The interesting part about this Reebok deal is that if the UFC kept the policy based on the media rankings and the pay were the same across the board for men and women divisions, Zuffa would not be facing a potential gender discrimination lawsuit. Even though a company policy may not be discriminatory on its face, if the application of the policy results in a disparate impact upon a protected class (i.e., women), then the policy may be a civil rights violation. While the UFC’s statement does not harm its position, it is not persuasive either. Civil rights lawsuits are expensive, take time and are hard to prove. Still, the threat of litigation has to have Zuffa concerned.
May 27, 2015
MMA Fighting reports UFC women’s bantamweight Sara McMann is speaking out about the UFC’s new uniform deal and is considering legal action because she believes that the policy may be unfair to female fighters.
McMann was interviewed by Ariel Helwani on The MMA Hour and believes that the pay structure based on the number of fights a fighter has with the company is unfair to women. Women were added to the UFC two years ago and according to McMann 86% of the women in the UFC will fall in the first tier of compensation. Thus, they will receive only $2,500 per fight.

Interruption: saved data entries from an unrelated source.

Lemma canonical_int_inv ip :
  canonical_int ip = true ->
  exists hd rest,
    ip = hd ++ rest /\ forallb ascii_digit hd = true /\ 1 <= length hd <= 3
    /\ groups_ok rest = true
    /\ (ip = [48%N] \/ exists x t, hd = x :: t /\ x <> 48%N).
Proof.
  unfold canonical_int. intros H.
  repeat (apply andb_prop in H as [H ?]).
  exists (Dec.takeWhile ascii_digit ip), (dropWhile ascii_digit ip).
  apply Nat.leb_le in H. match goal with H1 : (_ <=? 3) = true |- _ => apply Nat.leb_le in H1 end.
  split; [symmetry; apply takeWhile_dropWhile|].
  split; [apply takeWhile_forallb|]. split; [lia|]. split; [assumption|].
  match goal with H1 : (_ || _)%bool = true |- _ => apply orb_prop in H1 as [H1|H1] end.
  - right. destruct ip as [|x ip']; [simpl in H; lia|].
    simpl in *. destruct (ascii_digit x); [|simpl in H; lia].
    exists x, (Dec.takeWhile ascii_digit ip'). split; [reflexivity|].
    intros ->. discriminate.
  - left. apply WriterFacts.str_eqb_eq. assumption.
Qed.

(** *** Parsing and formatting a canonical numeral *)

Lemma neg_short c e :
  c <> 0%N -> (Dec.ndigits c <= Dec.prec)%Z -> (Dec.Etiny <= e <= 0)%Z ->
  Dec.neg {| d_sign := false; d_coeff := c; d_exp := e |}
  = Ok {| d_sign := true; d_coeff := c; d_exp := e |}.
Proof.
  intros Hc Hlen He. unfold Dec.neg. cbn [d_coeff d_sign d_exp].
  unfold Dec.Etiny, Dec.Emin, Dec.prec in *.
  apply N.eqb_neq in Hc. rewrite Hc.
  unfold Dec.fix_; cbn [d_coeff d_sign d_exp negb]. rewrite Hc.
  unfold Dec.Etop, Dec.Emax, Dec.Etiny, Dec.Emin, Dec.prec.
  destruct (Z.gtb_spec (Dec.ndigits c + e - 28) (999999 - 28 + 1)); [lia|].
  destruct (Z.ltb_spec (Dec.ndigits c + e - 28) (-999999 - 28 + 1)).
  - destruct (Z.ltb_spec e (-999999 - 28 + 1)); [lia|]. reflexivity.
  - destruct (Z.ltb_spec e (Dec.ndigits c + e - 28)); [lia|]. reflexivity.
Qed.

Lemma canonical_inv ip fp :
  canonical ip fp = true ->
  exists hd rest f1 f2,
    ip = hd ++ rest /\ fp = [f1; f2]
    /\ forallb ascii_digit hd = true /\ 1 <= length hd <= 3
    /\ groups_ok rest = true
    /\ ascii_digit f1 = true /\ ascii_digit f2 = true
    /\ (ip = [48%N] \/ exists x t, hd = x :: t /\ x <> 48%N).
Proof.
  unfold canonical. intros H.
  apply andb_prop in H as [H Hf]. apply andb_prop in H as [H Hl].
  apply canonical_int_inv in H as (hd & rest & Hip & Hhd & Hlen & Hg & Hlead).
  destruct fp as [|f1 [|f2 [|f3 fp]]]; try discriminate.
  simpl in Hf. rewrite andb_true_r in Hf. apply andb_prop in Hf as [Hf1 Hf2].
  exists hd, rest, f1, f2. repeat split; auto; lia.
Qed.

Lemma digits_of_canonical hd rest :
  forallb ascii_digit hd = true -> digits_of (hd ++ rest) = hd ++ digits_of rest.
Proof.
  intros H. unfold digits_of. rewrite filter_app. f_equal.
  induction hd as [|c hd IH]; simpl; [reflexivity|].
  simpl in H. apply andb_prop in H as [Hc Hhd].
  rewrite (ascii_is_digit c Hc). f_equal. auto.
Qed.

Lemma canonical_well_formed ip fp : canonical ip fp = true -> well_formed ip fp = true.
Proof.
  intros H.
  destruct (canonical_inv ip fp H)
    as (hd & rest & f1 & f2 & -> & -> & Hhd & Hlen & Hg & Hf1 & Hf2 & _).
  unfold well_formed. rewrite forallb_app, (groups_digit_or_dot rest Hg).
  assert (Hd : forallb digit_or_dot hd = true).
  { rewrite forallb_forall in *. intros c Hc. unfold digit_or_dot.
    now rewrite (ascii_is_digit c (Hhd c Hc)). }
  rewrite Hd. cbn [forallb]. rewrite (ascii_is_digit f1 Hf1), (ascii_is_digit f2 Hf2).
  destruct hd as [|x t]; [simpl in Hlen; lia|].
  simpl in Hhd. apply andb_prop in Hhd as [Hx _].
  simpl. now rewrite (ascii_is_digit x Hx).
Qed.

(** The hundredths of a canonical numeral: a hundred times the integer
    part, and the two digits behind the comma. *)
Lemma cents_split ip f1 f2 :
  ascii_digit f1 = true -> ascii_digit f2 = true ->
  cents ip [f1; f2]
  = (100 * int_of_digits (digits_of ip) + (10 * (f1 - 48) + (f2 - 48)))%N.
Proof.
  intros H1 H2. unfold cents.
  change (digits_of ip ++ [f1; f2]) with (digits_of ip ++ [f1] ++ [f2]).
  rewrite app_assoc, (int_of_digits_snoc _ f2 H2), (int_of_digits_snoc _ f1 H1). lia.
Qed.

Lemma two_digits_of f1 f2 :
  ascii_digit f1 = true -> ascii_digit f2 = true ->
  Float.two_digits (Z.of_N (10 * (f1 - 48) + (f2 - 48))) = [f1; f2].
Proof.
  intros H1 H2. pose proof (ascii_range f1 H1). pose proof (ascii_range f2 H2).
  unfold Float.two_digits.
  assert (Hq : (Z.of_N (10 * (f1 - 48) + (f2 - 48)) / 10 = Z.of_N (f1 - 48))%Z).
  { symmetry. apply (Z.div_unique _ _ _ (Z.of_N (f2 - 48))); lia. }
  assert (Hr : (Z.of_N (10 * (f1 - 48) + (f2 - 48)) mod 10 = Z.of_N (f2 - 48))%Z).
  { symmetry. apply (Z.mod_unique _ _ (Z.of_N (f1 - 48))); lia. }
  rewrite Hq, Hr, !N2Z.id.
  replace (48 + (f1 - 48))%N with f1 by lia.
  replace (48 + (f2 - 48))%N with f2 by lia. reflexivity.
Qed.

(** The digits of the integer part, printed again. *)
Lemma str_of_int_canonical hd rest :
  forallb ascii_digit hd = true -> groups_ok rest = true ->
  (hd ++ rest = [48%N] \/ exists x t, hd = x :: t /\ x <> 48%N) ->
  str_of_N (int_of_digits (hd ++ digits_of rest)) = hd ++ digits_of rest.
Proof.
  intros Hhd Hg [E|(x & t & -> & Hx)].
  - destruct hd as [|a [|b hd]]; simpl in E.
    + subst rest. discriminate.
    + inversion E; subst. reflexivity.
    + inversion E.
  - simpl in Hhd. apply andb_prop in Hhd as [Hax Ht].
    change ((x :: t) ++ digits_of rest) with (x :: (t ++ digits_of rest)).
    apply str_of_int; auto.
    rewrite forallb_app, Ht. now apply digits_of_groups_ascii.
Qed.

(** What the formatter prints for the hundredths of a canonical numeral
    is the body of the numeral. *)
Lemma printed_body ip fp :
  canonical ip fp = true ->
  let r := Z.of_N (cents ip fp) in
  CSVWriter.swap_separators
    (Float.group3 (str_of_N (Z.to_N (r / 100))) ++ [DOT] ++ Float.two_digits (r mod 100))
  = ip ++ COMMA :: fp.
Proof.
  intros H.
  destruct (canonical_inv ip fp H)
    as (hd & rest & f1 & f2 & -> & -> & Hhd & Hlen & Hg & Hf1 & Hf2 & Hlead).
  cbv zeta. rewrite (cents_split _ f1 f2 Hf1 Hf2).
  pose proof (ascii_range f1 Hf1). pose proof (ascii_range f2 Hf2).
  set (n := int_of_digits (digits_of (hd ++ rest))).
  set (w := (10 * (f1 - 48) + (f2 - 48))%N).
  assert (Hw : (w < 100)%N) by (unfold w; lia).
  assert (Hq : (Z.of_N (100 * n + w) / 100 = Z.of_N n)%Z).
  { symmetry. apply (Z.div_unique _ _ _ (Z.of_N w)); lia. }
  assert (Hr : (Z.of_N (100 * n + w) mod 100 = Z.of_N w)%Z).
  { symmetry. apply (Z.mod_unique _ _ (Z.of_N n)); lia. }
  rewrite Hq, Hr, N2Z.id. unfold n, w.
  rewrite (two_digits_of f1 f2 Hf1 Hf2).
  rewrite (digits_of_canonical hd rest Hhd).
  rewrite (str_of_int_canonical hd rest Hhd Hg Hlead).
  rewrite (group3_groups hd rest Hlen Hg).
  rewrite !swap_app, (swap_ascii hd Hhd), (swap_groups rest Hg).
  rewrite (swap_ascii [f1; f2]) by (simpl; now rewrite Hf1, Hf2).
  change (CSVWriter.swap_separators [DOT]) with [COMMA].
  rewrite <- !app_assoc. reflexivity.
Qed.

Lemma sign_glyph_numeral ip fp debit :
  forallb is_digit fp = true ->
  sign_glyph (numeral ip fp debit)
  = (if debit then [UMINUS] else []) ++ ip ++ COMMA :: fp.
Proof.
  intros Hfp. unfold sign_glyph. rewrite (endswith_numeral ip fp debit Hfp).
  rewrite numeral_body. destruct debit.
  - now rewrite removelast_last.
  - now rewrite app_nil_r.
Qed.

(** C3, for the numerals the formatter prints: a canonical numeral (an
    integer part of one to three ASCII digits and groups of a period and
    three digits, no leading zero but in "0", a comma, two ASCII digits,
    a trailing minus for a debit) of an amount below 2^46 that is not a
    debit of zero is parsed and formatted back to itself, the trailing
    minus turned into a leading U+2212. *)
Theorem canonical_round_trip (ip fp : str) (debit : bool) :
  canonical ip fp = true ->
  small ip fp = true ->
  (debit = true -> cents ip fp <> 0%N) ->
  exists x, parse_betrag (numeral ip fp debit) = Ok x
            /\ value_of x = exact_value ip fp debit
            /\ CSVWriter.format_betrag x
               = (if debit then [UMINUS] else []) ++ ip ++ COMMA :: fp
            /\ round_trips (numeral ip fp debit).
Proof.
  intros Hcan Hsmall Hdebit.
  pose proof (canonical_well_formed ip fp Hcan) as Hwf.
  pose proof (printed_body ip fp Hcan) as Hbody. cbv zeta in Hbody.
  cbn [app] in Hbody.
  assert (Hlen : length fp = 2).
  { destruct (canonical_inv ip fp Hcan) as (? & ? & ? & ? & _ & -> & _). reflexivity. }
  assert (Hfp : forallb is_digit fp = true).
  { unfold well_formed in Hwf. apply andb_prop in Hwf as [Hwf _].
    now apply andb_prop in Hwf as [_ Hwf]. }
  unfold small in Hsmall. apply N.ltb_lt in Hsmall.
  change (100 * 2 ^ 46)%N with 7036874417766400%N in Hsmall.
  set (c := cents ip fp) in *.
  set (x := {| d_sign := (debit && negb (N.eqb c 0))%bool; d_coeff := c; d_exp := -2 |}).
  assert (Hparse : parse_betrag (numeral ip fp debit) = Ok x).
  { rewrite (parse_betrag_numeral ip fp debit Hwf). unfold magnitude.
    fold (cents ip fp). fold c. rewrite Hlen. change (- Z.of_nat 2)%Z with (-2)%Z.
    unfold x. destruct debit; [|reflexivity].
    specialize (Hdebit eq_refl). apply N.eqb_neq in Hdebit as Hc0. rewrite Hc0.
    apply neg_short; auto.
    - apply ndigits_bound. change (10 ^ 28)%N with 10000000000000000000000000000%N. lia.
    - unfold Dec.Etiny, Dec.Emin, Dec.prec. lia. }
  assert (Hfmt : CSVWriter.format_betrag x
                 = (if debit then [UMINUS] else []) ++ ip ++ COMMA :: fp).
  { unfold CSVWriter.format_betrag, Float.of_Decimal, x. cbn [d_sign d_coeff d_exp].
    change (0 <=? -2)%Z with false. cbv iota.
    change (10 ^ (- -2))%Z with 100%Z.
    destruct (N.eqb_spec c 0) as [Hc0|Hc0].
    - (* the amount zero, a credit *)
      rewrite Hc0 in *. rewrite andb_false_r.
      assert (Hd : debit = false) by (destruct debit; auto; now elim (Hdebit eq_refl)).
      subst debit. change (Float.of_ratio false (Z.of_N 0) 100) with (Float.Fzero false).
      cbn [Float.ltb0 Float.format_comma_2f Float.sign_of Float.hundredths app].
      exact Hbody.
    - rewrite andb_true_r.
      destruct (FloatFacts.hundredths_of_ratio debit (Z.of_N c)) as (m & e & -> & Hh).
      { change (100 * 2 ^ 46)%Z with 7036874417766400%Z. lia. }
      cbn [Float.ltb0]. destruct debit.
      + cbn [Float.fabs Float.format_comma_2f Float.sign_of app].
        change (Float.hundredths (Float.Ffinite false m e))
          with (Float.hundredths (Float.Ffinite true m e)).
        rewrite Hh.
        change (UMINUS :: ?s) with ([UMINUS] ++ s).
        rewrite swap_app, Hbody. reflexivity.
      + cbn [Float.format_comma_2f Float.sign_of app]. rewrite Hh. exact Hbody. }
  exists x. split; [exact Hparse|]. split; [|split; [exact Hfmt|]].
  - unfold value_of, exact_value, unscaled, x. cbn [d_sign d_coeff d_exp].
    fold (cents ip fp). fold c. rewrite Hlen.
    destruct debit; simpl andb; [|reflexivity].
    specialize (Hdebit eq_refl). apply N.eqb_neq in Hdebit. rewrite Hdebit. reflexivity.
  - exists x. split; [exact Hparse|]. rewrite Hfmt. symmetry.
    now apply sign_glyph_numeral.
Qed.

Lemma canonical_round_trip_witness :
  canonical (lit "1.234") (lit "56") = true
  /\ small (lit "1.234") (lit "56") = true
  /\ cents (lit "1.234") (lit "56") <> 0%N
  /\ round_trips (lit "1.234,56-")
  /\ round_trips (lit "17,60-").
Proof.
  split; [reflexivity|]. split; [reflexivity|]. split; [discriminate|]. split.
  - change (lit "1.234,56-") with (numeral (lit "1.234") (lit "56") true).
    destruct (canonical_round_trip (lit "1.234") (lit "56") true eq_refl eq_refl)
      as (x & H1 & H2 & H3 & H4); [discriminate|exact H4].
  - change (lit "17,60-") with (numeral (lit "17") (lit "60") true).
    destruct (canonical_round_trip (lit "17") (lit "60") true eq_refl eq_refl)
      as (x & H1 & H2 & H3 & H4); [discriminate|exact H4].
Defined.

Ltac no_round_trip :=
  let x := fresh "x" in
  let Hp := fresh "Hp" in
  let Hf := fresh "Hf" in
  intros (x & Hp & Hf); vm_compute in Hp;
  first [ discriminate Hp
        | inversion Hp; subst x; vm_compute in Hf; discriminate Hf ].

(** C3 as worded fails.  The transaction pattern takes "1,5" as the amount
    of [coffee_line], and the formatter prints it as "1,50"; it takes
    "1.2,3,4", which is no number; the canonical numeral
    "99.999.999.999.999,99" comes back as "99.999.999.999.999,98"; and
    the debit "0,00-" comes back without a sign. *)
Lemma round_trip_fails :
  option_map (fun m => group m 3) (search TRANSACTION_PATTERN coffee_line)
  = Some (lit "1,5")
  /\ amount_token (lit "1,5") = true /\ ~ round_trips (lit "1,5")
  /\ amount_token (lit "1.2,3,4") = true /\ ~ round_trips (lit "1.2,3,4")
  /\ canonical (lit "99.999.999.999.999") (lit "99") = true
  /\ ~ round_trips (lit "99.999.999.999.999,99")
  /\ canonical (lit "0") (lit "00") = true /\ ~ round_trips (lit "0,00-")
  /\ ~ (forall s, amount_token s = true -> round_trips s).
Proof.
  split; [vm_compute; reflexivity|].
  split; [reflexivity|]. split; [no_round_trip|].
  split; [reflexivity|]. split; [no_round_trip|].
  split; [reflexivity|]. split; [no_round_trip|].
  split; [reflexivity|]. split; [no_round_trip|].
  intros H. specialize (H (lit "1,5") eq_refl). revert H. no_round_trip.
Qed.

End RoundTrip.

(** * Positions of groups *)

Module ReMore.
Import Spec Props ReFacts.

While Ronda Rousey is one of the top stars and highest paid fighters in the UFC, she is the exception to most women fighters in the company. Rousey and Joanna Jedrzejczyk will make $40,000 per fight from the Reebok deal. All champions make $40,000 per fight.
McMann indicated that she is speaking to a lawyer with experience in “Title IX cases.”
Title IX relates to gender equity in education but is known mainly for equality in college athletics. Thus, McMann would probably want to look into whether the UFC is committing a civil rights violation because she is claiming that its new Reebok policy discriminates against women. McMann is choosing her words when talking about this subject as she did not use the word discrimination. But, when she talks about “gender equity” or “inequity” she is referring to the “d” word.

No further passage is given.